# Where can I buy a Gretsch pickguard?



## Prosonic (Apr 28, 2009)

Hey Guys,

I'm having a really hard time finding a particular pickguard for a build and I was wondering if anyone here knew where I could pick one up. I'm looking for...
*
Gretsch '57 Silver Jet Pickguard 0477C PG 6128-57/6129-57
*Silver painted acrylic plastic. Cut for DeArmond pickups. GENUINE GRETSCH PART NUMBER 006-0971-000.

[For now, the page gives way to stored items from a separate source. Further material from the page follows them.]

Lemma length_substring n s : (String.length (String.substring 0 n s) ≤ n)%nat.
Proof. revert s. induction n as [|n IH]; intros [|a s]; cbn; try lia. specialize (IH s). lia. Qed.

Lemma length_string_app s t : String.length (s +:+ t) = (String.length s + String.length t)%nat.
Proof. induction s as [|a s IH]; cbn; [done|]. by rewrite IH. Qed.

Lemma evidence_line_bounded l l' : evidence_line l = Some l' → l' ≠ "" ∧ len l' <= 203.
Proof.
  unfold evidence_line, len, maxEvidenceLogLineLen. set (t := TrimRight _ _).
  destruct (seqb t "") eqn:Ht; [done|]. sbool. destruct (200 <? _) eqn:Hl; intros [= <-]; zbool; [|split; [done|lia]].
  unfold take_bytes. rewrite length_string_app. pose proof (length_substring 200 t). cbn [String.length]. split; [|lia].
  intros Hnil%(f_equal String.length). rewrite length_string_app in Hnil. cbn in Hnil. lia.
Qed.

Lemma evidenceLogs_tail payload n :
  ∃ k, evidenceLogs payload n = omap evidence_line (drop k (RedactedLogs payload)) ∧
       Z.of_nat (length (drop k (RedactedLogs payload))) <= Z.max 0 n.
Proof.
  unfold evidenceLogs. destruct (n <=? 0) eqn:Hn; zbool; cbn.
  - exists (length (RedactedLogs payload)). rewrite drop_all. split; [done|cbn; lia].
  - destruct (RedactedLogs payload) as [|l ls] eqn:Hl; [exists 0%nat; split; [done|cbn; lia]|].
    rewrite <- Hl. destruct (n <? _) eqn:Hlt; zbool; [eexists; split; [done|]; rewrite length_drop; lia|].
    exists 0%nat. rewrite drop_0. split; [done|lia].
Qed.

Lemma AttachEvidence_total i msg payload cfg :
  Forall renderable (Metrics payload) →
  ∃ msg', AttachEvidence i msg payload cfg = Some msg' ∧
    (Payload msg', Msg_Analysis msg', GrafanaURL msg', Msg_Incident msg', FeedbackUpURL msg', FeedbackDownURL msg') =
      (Payload msg, Msg_Analysis msg, GrafanaURL msg, Msg_Incident msg, FeedbackUpURL msg, FeedbackDownURL msg).
Proof.
  intros Hr. unfold AttachEvidence. destruct (Ev_Enabled cfg); cbn [negb]; [|by exists msg].
  destruct (metric_facts_total i (Metrics payload) [] Hr) as [facts Hf].
  unfold evidenceMetrics. rewrite Hf. cbn. by eexists.
Qed.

I found one here, but it's 35.99 + 20.00 shipping + taxes/fees
http://angela.com/gretsch57silverjetpickguard.aspx 

I don't know if I can bring myself to spend $70.00+ on a piece of plastic. Any help would be greatly appreciated!

Thanks,
Norman


----------



## db62 (Sep 18, 2007)

Go to the Gretsch-Talk forum (http://www.gretsch-talk.com/) and do a search for a member Paul Setzer (no relation to Brian). He has made every Gretsch-related pickguard imagineable. His work is top-notch. I believe this is his work email: [email protected] And here is a link to some of his work: http://s99.photobucket.com/albums/l303/setzersigns/ (I hope all these links work!)


----------



## Prosonic (Apr 28, 2009)

Thanks db62, I just emailed him.


----------



## bagpipe (Sep 19, 2006)

I agree with the Paul Setzer that db62 mentioned. I used to frequent the Gretsch-Talk forums, and its pretty much a general "love-in" for that guy.


----------